Your goal =
Out of the lines below, please list those that hold the string "number".

Provided data =
────
(** The digits of a positive number do not start with a zero. *)
Lemma dec_loop_lead fuel : forall n acc,
  0 < n < 10 ^ Z.of_nat fuel -> exists a l, dec_loop fuel n acc = a :: l /\ Ascii.eqb a "0" = false.
Proof.
  induction fuel as [|fuel IH]; intros n acc Hf; [cbn in Hf; lia|]. cbn [dec_loop].
  rewrite Nat2Z.inj_succ, Z.pow_succ_r in Hf by lia. destruct (Z.ltb_spec n 10) as [H10|H10].
  - rewrite Z.mod_small by lia. eexists _, _. split; [done|].
    assert (Hc : n = 1 \/ n = 2 \/ n = 3 \/ n = 4 \/ n = 5 \/ n = 6 \/ n = 7 \/ n = 8 \/ n = 9) by lia.
    by repeat destruct Hc as [->|Hc]; [..|subst].
  - apply IH. split; [apply Z.div_str_pos; lia|]. apply Z.div_lt_upper_bound; lia.
Qed.

Lemma digits_spec n : 0 < n ->
  digits_value 0 (digits n) = Some n /\ Forall (fun a => is_digit a = true) (digits n) /\
  exists a l, digits n = a :: l /\ Ascii.eqb a "0" = false.
Proof.
  intros Hn. unfold digits. set (fuel := (Z.to_nat (Z.log2 n) + 1)%nat).
  assert (Hf : 0 < n < 10 ^ Z.of_nat fuel).
  { split; [lia|]. destruct (Z.log2_spec n Hn) as [_ H]. pose proof (Z.log2_nonneg n). replace (Z.of_nat fuel) with (Z.succ (Z.log2 n)) by lia.
    eapply Z.lt_le_trans; [exact H|]. apply Z.pow_le_mono_l. lia. }
  split; [by rewrite dec_loop_value by lia|]. split; [|by apply dec_loop_lead].
  apply dec_loop_bytes; [lia|apply digit_char_digit|done].
Qed.

Lemma digits_value_zeros n a : digits_value a (zeros n) = Some (a * 10 ^ Z.max n 0).
Proof.
  unfold zeros. destruct (Z.le_ge_cases n 0) as [Hn|Hn].
  { replace (Z.to_nat n) with 0%nat by lia. rewrite Z.max_r by lia. cbn. f_equal. lia. }
  rewrite Z.max_l by lia. rewrite <- (Z2Nat.id n) at 2 by lia. generalize (Z.to_nat n) as k. clear. intros k. revert a.
  induction k as [|k IH]; intros a; cbn [replicate digits_value]; [cbn; f_equal; lia|].
  change (digit_value "0") with (Some 0). cbv iota. rewrite IH. f_equal. rewrite Nat2Z.inj_succ, Z.pow_succ_r by lia. lia.
Qed.

Lemma zeros_digits n : Forall (fun a => is_digit a = true) (zeros n).
Proof. unfold zeros. induction (Z.to_nat n); cbn; by constructor. Qed.

Lemma zeros_len n : 0 <= n -> len (zeros n) = n.
Proof. intros H. unfold len, zeros. rewrite length_replicate. lia. Qed.

(** ** The shape of a text *)

(** The integer part, the fraction with its point and the exponent with its
    letter, of an unsigned number. *)
Record shape (ip fp ep : list ascii) : Prop := {
  sh_int : ip = ["0"%char] \/ exists a l, ip = a :: l /\ Ascii.eqb a "0" = false;
  sh_int_digits : Forall (fun a => is_digit a = true) ip;
  sh_frac : fp = [] \/ exists a l, fp = "."%char :: a :: l /\ Forall (fun a => is_digit a = true) (a :: l);
  sh_exp : ep = [] \/ exists s a l, ep = "e"%char :: s :: a :: l /\ (s = "-"%char \/ s = "+"%char) /\ Forall (fun a => is_digit a = true) (a :: l);
}.

Lemma shape_scan ip fp ep :
  shape ip fp ep ->
  scan_minus (ip ++ fp ++ ep) = ([], ip ++ fp ++ ep) /\ scan_int (ip ++ fp ++ ep) = Some (ip, fp ++ ep) /\
  scan_frac (fp ++ ep) = Some (fp, ep) /\ scan_exp ep = Some (ep, []).
Proof.
  intros [Hi Hd Hf He].
  assert (Hend : no_digit (fp ++ ep) = true /\ no_digit ep = true).
  { destruct Hf as [->|(a & l & -> & _)], He as [->|(s & b & k & -> & _)]; done. }
  destruct Hend as [Hend1 Hend2]. repeat split.
  - destruct Hi as [->|(a & l & -> & _)]; [done|]. apply list.Forall_cons in Hd as [Ha _]. cbn [app scan_minus].
    destruct (Ascii.eqb a "-") eqn:E; [|done]. by apply Ascii.eqb_eq in E as ->.
  - destruct Hi as [->|(a & l & -> & Ha)]; [done|]. pose proof Hd as Hd'. apply list.Forall_cons in Hd as [Hd _].
    pose proof (span_digits_run (a :: l) (fp ++ ep) Hd' Hend1) as E. cbn [app scan_int] in *. by rewrite Ha, Hd, E.
  - destruct Hf as [->|(a & l & -> & Hl)]; [by destruct He as [->|(s & b & k & -> & _)]|].
    pose proof (span_digits_run (a :: l) ep Hl Hend2) as E. cbn [app scan_frac] in *. change (Ascii.eqb "." ".") with true. cbv iota. by rewrite E.
  - destruct He as [->|(s & b & k & -> & Hs & Hl)]; [done|].
    pose proof (span_digits_run (b :: k) [] Hl eq_refl) as E. rewrite app_nil_r in E. cbn [scan_exp].
    by destruct Hs as [->| ->]; cbv iota; cbn -[span_digits]; rewrite E.
Qed.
────
Result =
(** The digits of a positive number do not start with a zero. *)
    letter, of an unsigned number. *)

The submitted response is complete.